I noticed that when the Windows 10 CU device (from PC to Raspberry) is not connected to any network, the speech recognition with a local grammar file (for example ContinuousRecognitionSession scenario) performance is remarkable: less than 10 milliseconds, but when the device is connected to a Wi-Fi network performance drops by about 10 times!
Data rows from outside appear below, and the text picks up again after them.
(* ===== verification/VosTime.v ===== *)
(** * Time values of the virtual operating system layer

    Models the time arithmetic of src/app/trdp/tcnopen/vos_thread.c on [struct timeval]
    (64-bit [tv_sec] and [tv_usec]) and the [timer*] macros it uses. *)
From S2P Require Import Prelude.

Record TRDP_TIME_T := mkTime { tv_sec : Z; tv_usec : Z }.

#[export] Instance TRDP_TIME_T_eq_dec : EqDecision TRDP_TIME_T.
Proof. solve_decision. Defined.

(** [timerisset], [timerclear], [timercmp(a,b,<)] of <sys/time.h>. *)
Definition timerisset (t : TRDP_TIME_T) : bool := truthy (tv_sec t) || truthy (tv_usec t).
Definition timerclear : TRDP_TIME_T := mkTime 0 0.
Definition timer_lt (a b : TRDP_TIME_T) : bool :=
  if tv_sec a =? tv_sec b then tv_usec a <? tv_usec b else tv_sec a <? tv_sec b.
Definition timer_gt (a b : TRDP_TIME_T) : bool :=
  if tv_sec a =? tv_sec b then tv_usec a >? tv_usec b else tv_sec a >? tv_sec b.

Definition timeradd (a b : TRDP_TIME_T) : TRDP_TIME_T :=
  let sec := s64 (tv_sec a + tv_sec b) in
  let usec := s64 (tv_usec a + tv_usec b) in
  if usec >=? 1000000 then mkTime (s64 (sec + 1)) (s64 (usec - 1000000)) else mkTime sec usec.

Definition timersub (a b : TRDP_TIME_T) : TRDP_TIME_T :=
  let sec := s64 (tv_sec a - tv_sec b) in
  let usec := s64 (tv_usec a - tv_usec b) in
  if usec <? 0 then mkTime (s64 (sec - 1)) (s64 (usec + 1000000)) else mkTime sec usec.

(** ** Operations; a pointer is an [option], [None] being NULL (only logged). *)

(** The result of applying an operation to [&t]. *)
Definition on_time (f : option TRDP_TIME_T -> option TRDP_TIME_T) (t : TRDP_TIME_T) : TRDP_TIME_T :=
  default t (f (Some t)).

Definition vos_clearTime (pTime : option TRDP_TIME_T) : option TRDP_TIME_T :=
  match pTime with None => None | Some _ => Some timerclear end.

Definition vos_addTime (pTime pAdd : option TRDP_TIME_T) : option TRDP_TIME_T :=
  match pTime, pAdd with
  | Some t, Some a => Some (timeradd t a)
  | _, _ => pTime
  end.

Definition vos_subTime (pTime pSub : option TRDP_TIME_T) : option TRDP_TIME_T :=
  match pTime, pSub with
  | Some t, Some a => Some (timersub t a)
  | _, _ => pTime
  end.

Definition vos_divTime (pTime : option TRDP_TIME_T) (divisor : Z) : option TRDP_TIME_T :=
  match pTime with
  | None => None
  | Some t =>
      if divisor =? 0 then pTime
      else
        let temp := Z.modulo (u32 (tv_sec t)) divisor in
        let sec := Z.quot (tv_sec t) divisor in
        let usec := if temp >? 0 then s64 (tv_usec t + u32 (temp * 1000000)) else tv_usec t in
        Some (mkTime sec (Z.quot usec divisor))
  end.

(** The [while (pTime->tv_usec >= 1000000)] loop of [vos_mulTime]. *)
Fixpoint mul_carry (fuel : nat) (t : TRDP_TIME_T) : TRDP_TIME_T :=
  match fuel with
  | O => t
  | S n => if tv_usec t >=? 1000000
           then mul_carry n (mkTime (s64 (tv_sec t + 1)) (tv_usec t - 1000000))
           else t
  end.

Definition vos_mulTime (pTime : option TRDP_TIME_T) (mul : Z) : option TRDP_TIME_T :=
  match pTime with
  | None => None
  | Some t =>
      let t1 := mkTime (s64 (tv_sec t * mul)) (s64 (tv_usec t * mul)) in
      Some (mul_carry (Z.to_nat (tv_usec t1 / 1000000)) t1)
  end.

Definition vos_cmpTime (pTime pCmp : option TRDP_TIME_T) : Z :=
  match pTime, pCmp with
  | Some t, Some c => if timer_gt t c then 1 else if timer_lt t c then -1 else 0
  | _, _ => 0
  end.

Definition addTime (t a : TRDP_TIME_T) := on_time (fun p => vos_addTime p (Some a)) t.
Definition subTime (t a : TRDP_TIME_T) := on_time (fun p => vos_subTime p (Some a)) t.
Definition cmpTime (t c : TRDP_TIME_T) := vos_cmpTime (Some t) (Some c).

(** ** Specification: a time value is a number of microseconds. *)
Definition to_us (t : TRDP_TIME_T) : Z := tv_sec t * 1000000 + tv_usec t.

(** Normalised, and small enough (about 146,000 years) for no addition to wrap. *)
Definition time_ok (t : TRDP_TIME_T) : Prop :=
  0 <= tv_sec t < 2 ^ 42 /\ 0 <= tv_usec t < 1000000.

Lemma time_eq a b : tv_sec a = tv_sec b -> tv_usec a = tv_usec b -> a = b.
Proof. destruct a, b; simpl; congruence. Qed.

Ltac time_unfold :=
  unfold addTime, subTime, cmpTime, on_time, vos_addTime, vos_subTime, vos_cmpTime,
    timeradd, timersub, timer_lt, timer_gt, to_us, time_ok in *; simpl in *.

Lemma timer_lt_spec a b : time_ok a -> time_ok b -> timer_lt a b = (to_us a <? to_us b).
Proof.
  intros Ha Hb; time_unfold. case_if; bprop; apply eq_true_iff_eq; rewrite !Z.ltb_lt; lia.
Qed.

Lemma timer_gt_lt a b : timer_gt a b = timer_lt b a.
Proof.
  unfold timer_gt, timer_lt. rewrite (Z.eqb_sym (tv_sec b)).
  case_if; rewrite Z.gtb_ltb; reflexivity.
Qed.

Lemma timer_gt_spec a b : time_ok a -> time_ok b -> timer_gt a b = (to_us b <? to_us a).
Proof. intros. rewrite timer_gt_lt. by apply timer_lt_spec. Qed.

Lemma to_us_inj a b : time_ok a -> time_ok b -> to_us a = to_us b -> a = b.
Proof. intros Ha Hb E; time_unfold. apply time_eq; lia. Qed.

Lemma addTime_us a b : time_ok a -> time_ok b -> to_us (addTime a b) = to_us a + to_us b.
Proof.
  intros Ha Hb; time_unfold. wrap_small.
  case_if; bprop; simpl; wrap_small; lia.
Qed.

Lemma addTime_norm a b :
  time_ok a -> time_ok b -> 0 <= tv_usec (addTime a b) < 1000000.
Proof.
  intros Ha Hb; time_unfold. wrap_small.
  case_if; bprop; simpl; wrap_small; lia.
Qed.

Lemma subTime_us a b : time_ok a -> time_ok b -> to_us (subTime a b) = to_us a - to_us b.
Proof.
  intros Ha Hb; time_unfold. wrap_small.
  case_if; bprop; simpl; wrap_small; lia.
Qed.

Lemma subTime_ok a b : time_ok a -> time_ok b -> to_us b <= to_us a -> time_ok (subTime a b).
Proof.
  intros Ha Hb Hle; time_unfold. wrap_small.
  case_if; bprop; simpl; wrap_small; lia.
Qed.

Lemma div_pred u : 1000000 <= u -> (u - 1000000) / 1000000 = u / 1000000 - 1.
Proof. intros. replace (u - 1000000) with (u + (-1) * 1000000) by lia. rewrite Z.div_add; lia. Qed.

Lemma mul_carry_spec n : forall t,
  0 <= tv_sec t -> tv_sec t + tv_usec t / 1000000 < 2 ^ 63 - 1 ->
  0 <= tv_usec t -> tv_usec t / 1000000 <= Z.of_nat n ->
  mul_carry n t = mkTime (tv_sec t + tv_usec t / 1000000) (tv_usec t mod 1000000).
Proof.
  induction n as [|n IH]; intros [s u] Hs Hb Hu Hn; cbn [mul_carry tv_sec tv_usec] in *.
  - apply time_eq; cbn [tv_sec tv_usec]; dlia.
  - rewrite Z.geb_leb. destruct (Z.leb_spec 1000000 u).
    + assert (1 <= u / 1000000) by dlia. wrap_small.
      rewrite IH; cbn [tv_sec tv_usec]; try dlia.
      apply time_eq; cbn [tv_sec tv_usec]; dlia.
    + apply time_eq; cbn [tv_sec tv_usec]; dlia.
Qed.

(** [vos_mulTime] multiplies the number of microseconds and normalises it; the
    carry loop terminates within [tv_usec / 1000000] iterations. *)
Theorem vos_mulTime_correct t mul :
  time_ok t -> 0 <= mul < 2 ^ 20 ->
  exists r, vos_mulTime (Some t) mul = Some r /\ to_us r = mul * to_us t
            /\ 0 <= tv_usec r < 1000000.
Proof.
  intros Ht Hm. unfold vos_mulTime. cbn [tv_usec tv_sec].
  assert (0 <= tv_sec t * mul <= 2 ^ 62) by (unfold time_ok in Ht; nia).
  assert (0 <= tv_usec t * mul <= 1000000 * 2 ^ 20) by (unfold time_ok in Ht; nia).
  assert (E : mul * to_us t = tv_sec t * mul * 1000000 + tv_usec t * mul) by (unfold to_us; lia).
  wrap_small. eexists; split; [reflexivity|]. rewrite E. clear E Ht.
  rewrite mul_carry_spec; cbn [tv_sec tv_usec]; unfold to_us; cbn [tv_sec tv_usec];
    generalize dependent (tv_sec t * mul); generalize dependent (tv_usec t * mul); intros; dlia.
Qed.

Lemma vos_mulTime_correct_witness :
  time_ok (mkTime 3 600000)
  /\ exists r, vos_mulTime (Some (mkTime 3 600000)) 5 = Some r /\ to_us r = 5 * 3600000 /\ 0 <= tv_usec r < 1000000.
Proof. split; [unfold time_ok; simpl; lia|]. apply (vos_mulTime_correct (mkTime 3 600000) 5); cdec. Defined.

(** [vos_addTime] adds the microseconds and keeps [tv_usec] below one million;
    [vos_subTime] is its inverse. *)
Theorem vos_addTime_subTime t a :
  time_ok t -> time_ok a ->
  to_us (addTime t a) = to_us t + to_us a /\ 0 <= tv_usec (addTime t a) < 1000000
  /\ (time_ok (addTime t a) -> subTime (addTime t a) a = t).
Proof.
  intros Ht Ha. split_and!; try apply addTime_norm; auto; [by apply addTime_us|].
  intros Hs. apply to_us_inj; auto.
  - apply subTime_ok; auto. rewrite addTime_us by auto. unfold to_us, time_ok in *. lia.
  - rewrite subTime_us, addTime_us by auto. lia.
Qed.

Lemma vos_addTime_subTime_witness :
  time_ok (mkTime 1 999999) /\ subTime (addTime (mkTime 1 999999) (mkTime 2 5)) (mkTime 2 5) = mkTime 1 999999.
Proof.
  split; [unfold time_ok; simpl; lia|].
  apply (vos_addTime_subTime (mkTime 1 999999) (mkTime 2 5)); cdec.
Defined.

(** [vos_divTime] by [d] divides the number of microseconds by [d], provided the
    32-bit product [(tv_sec mod d) * 1000000] does not overflow. *)
Theorem vos_divTime_correct t d :
  0 <= tv_sec t < 2 ^ 32 -> 0 <= tv_usec t < 1000000 -> 0 < d < 2 ^ 32 ->
  (tv_sec t mod d) * 1000000 < 2 ^ 32 ->
  exists r, vos_divTime (Some t) d = Some r /\ to_us r = to_us t / d /\ 0 <= tv_usec r < 1000000.
Proof.
  intros Hs Hu Hd Ho. unfold vos_divTime. destruct (Z.eqb_spec d 0); [lia|].
  eexists; split; [reflexivity|]. unfold to_us; cbn [tv_sec tv_usec].
  rewrite (u32_small (tv_sec t)) by lia.
  pose proof (Z.div_mod (tv_sec t) d ltac:(lia)) as Edm.
  pose proof (Z.mod_pos_bound (tv_sec t) d ltac:(lia)) as Hr.
  rewrite (Z.quot_div_nonneg (tv_sec t)) by lia.
  generalize dependent (tv_sec t mod d). generalize dependent (tv_sec t / d). intros q r Ho Edm Hr.
  replace (if r >? 0 then s64 (tv_usec t + u32 (r * 1000000)) else tv_usec t)
    with (tv_usec t + r * 1000000)
    by (rewrite Z.gtb_ltb; destruct (Z.ltb_spec 0 r); wrap_small; lia).
  rewrite Z.quot_div_nonneg by lia.
  split.
  - rewrite Edm. replace ((d * q + r) * 1000000 + tv_usec t) with (tv_usec t + r * 1000000 + (q * 1000000) * d) by lia.
    rewrite Z.div_add by lia. lia.
  - split; [apply Z.div_pos; lia | apply Z.div_lt_upper_bound; nia].
Qed.

Lemma vos_divTime_correct_witness :
  (tv_sec (mkTime 7 500000) mod 2) * 1000000 < 2 ^ 32
  /\ exists r, vos_divTime (Some (mkTime 7 500000)) 2 = Some r /\ to_us r = 7500000 / 2 /\ 0 <= tv_usec r < 1000000.
Proof. split; [reflexivity|]. apply (vos_divTime_correct (mkTime 7 500000) 2); cdec. Defined.

(** Beyond that bound the product wraps: 5000 s divided by 6000 is not 833333 us. *)
Example vos_divTime_wraps :
  vos_divTime (Some (mkTime 5000 0)) 6000 = Some (mkTime 0 117505).
Proof. reflexivity. Qed.

(** [vos_cmpTime] is the order of the microsecond counts. *)
Lemma cmpTime_spec t c : time_ok t -> time_ok c -> cmpTime t c = Z.sgn (to_us t - to_us c).
Proof.
  intros Ht Hc. unfold cmpTime, vos_cmpTime.
  rewrite timer_gt_spec, timer_lt_spec by auto.
  destruct (Z.ltb_spec (to_us c) (to_us t)); [lia|].
  destruct (Z.ltb_spec (to_us t) (to_us c)); lia.
Qed.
And if the Wi-Fi network does not have access to the Internet, performance is reduced by more than 2 times!
More in detail the time it expands is between the beginning of the speechRecognizer “SoundEnded” state and when the
speechRecognizer.ContinuousRecognitionSession.ResultGenerated
event is invoked.
Is there a way to have the full speed in speech-recognition even when the device is connected to a network?
Even the official Microsoft UWP sample accuses the same problem:
Thanks for any idea :)
UPDATE1:
I have seen that if the internet connection is active, the app sends a request to this URL: websockets.platform.bing.com:443
... if it does not respond it retires another 19 times for each speech recognition stage, however If the server responds, the app will no longer send requests to the remote server because it keeps the first https session active all the time.
UPDATE2:
I found that if the connection to the server happens, the app sends every detail of voice recognition session to the server (by https): everything is pronounced, semantics, confidence scores ...but also: the device type and model, geolocation and much much more! The schema is JSON.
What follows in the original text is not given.